» **YOUR TASK**
Return exactly the lines below, starting with the one that has "Ok (start_idx, end_idx - start_idx)." and going on through the one that has "store (req_idx * (max_spec_len + 1) + pos)".

» **INFORMATION SUPPLIED**
(* ===== verification/RejectionSampler.v ===== *)
(** The rejection sampler of [v1/sample/rejection_sampler.py]: its kernels, run for one
    request after the other on buffers in global memory, and what the tokens that come
    out of them are.  Probabilities are rationals; the uniform and the exponential random
    numbers are arguments. *)
From Stdlib Require Import ZArith QArith Lia.
From stdpp Require Import base list.
From S2P Require Import Prelude Arrays BlockTable.
Local Open Scope Z_scope.

Definition PLACEHOLDER_TOKEN_ID : Z := -1.

(** A buffer in global memory: [tl.load] and [tl.store] at an index. *)
Definition load {A} (buf : list A) (i : Z) : outcome A :=
  if decide (i < 0) then Raise IndexError else array_get buf (Z.to_nat i).
Definition store {A} (i : Z) (x : A) : M (list A) unit :=
  if decide (i < 0) then raise IndexError else b ← get; b' ← lift_outcome (array_set b (Z.to_nat i) x); put b'.

(** [argmax]: the first index of a largest entry. *)
Fixpoint argmax_from (i best : Z) (best_val : Q) (l : list Q) : Z :=
  match l with
  | [] => best
  | x :: l => if Qle_bool x best_val then argmax_from (i + 1) best best_val l else argmax_from (i + 1) i x l
  end.
Definition argmax (l : list Q) : Z := match l with [] => 0 | x :: l => argmax_from 1 0 x l end.

#[export] Instance Q_inhabited : Inhabited Q := populate 0%Q.

Section kernels.
Context (cu_num_draft_tokens : list Z) (draft_token_ids : list Z) (max_spec_len : Z).

(** [start_idx] and [num_draft_tokens] of a request. *)
Definition draft_range (req_idx : Z) : outcome (Z * Z) :=
  start_idx ← (if decide (req_idx = 0) then Ok 0 else load cu_num_draft_tokens (req_idx - 1));
  end_idx ← load cu_num_draft_tokens req_idx;
  Ok (start_idx, end_idx - start_idx).

(** The loop both kernels share: a token is stored at each position until one is
    rejected; [choose start_idx pos] gives the token and whether it is a rejection. *)
Definition sample_loop (choose : Z → Z → outcome (Z * bool)) (bonus_token_ids : list Z) (req_idx : Z) : M (list Z) unit :=
  '(start_idx, num_draft_tokens) ← lift_outcome (draft_range req_idx);
  rejected ← fold_each (range num_draft_tokens) false (λ rejected pos,
    if rejected : bool then mret rejected
    else
      '(token_id, reject) ← lift_outcome (choose start_idx pos);
      store (req_idx * (max_spec_len + 1) + pos) token_id ;;
      mret reject);
  if rejected : bool then mret tt
  else
    bonus_token_id ← lift_outcome (load bonus_token_ids req_idx);
    store (req_idx * (max_spec_len + 1) + num_draft_tokens) bonus_token_id.

Definition choose_greedy (target_argmax : list Z) (start_idx pos : Z) : outcome (Z * bool) :=
  draft_token_id ← load draft_token_ids (start_idx + pos);
  target_argmax_id ← load target_argmax (start_idx + pos);
  Ok (target_argmax_id, bool_decide (draft_token_id ≠ target_argmax_id)).

(** [is_greedy] is [None] when all requests are greedy. *)
Definition rejection_greedy_sample_kernel (target_argmax bonus_token_ids : list Z) (is_greedy : option (list bool)) (req_idx : Z)
    : M (list Z) unit :=
  greedy ← match is_greedy with None => mret true | Some l => lift_outcome (load l req_idx) end;
  if greedy : bool then sample_loop (choose_greedy target_argmax) bonus_token_ids req_idx else mret tt.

» **ANSWER FOR THIS EXERCISE**
  Ok (start_idx, end_idx - start_idx).

(** The loop both kernels share: a token is stored at each position until one is
    rejected; [choose start_idx pos] gives the token and whether it is a rejection. *)
Definition sample_loop (choose : Z → Z → outcome (Z * bool)) (bonus_token_ids : list Z) (req_idx : Z) : M (list Z) unit :=
  '(start_idx, num_draft_tokens) ← lift_outcome (draft_range req_idx);
  rejected ← fold_each (range num_draft_tokens) false (λ rejected pos,
    if rejected : bool then mret rejected
    else
      '(token_id, reject) ← lift_outcome (choose start_idx pos);
      store (req_idx * (max_spec_len + 1) + pos) token_id ;;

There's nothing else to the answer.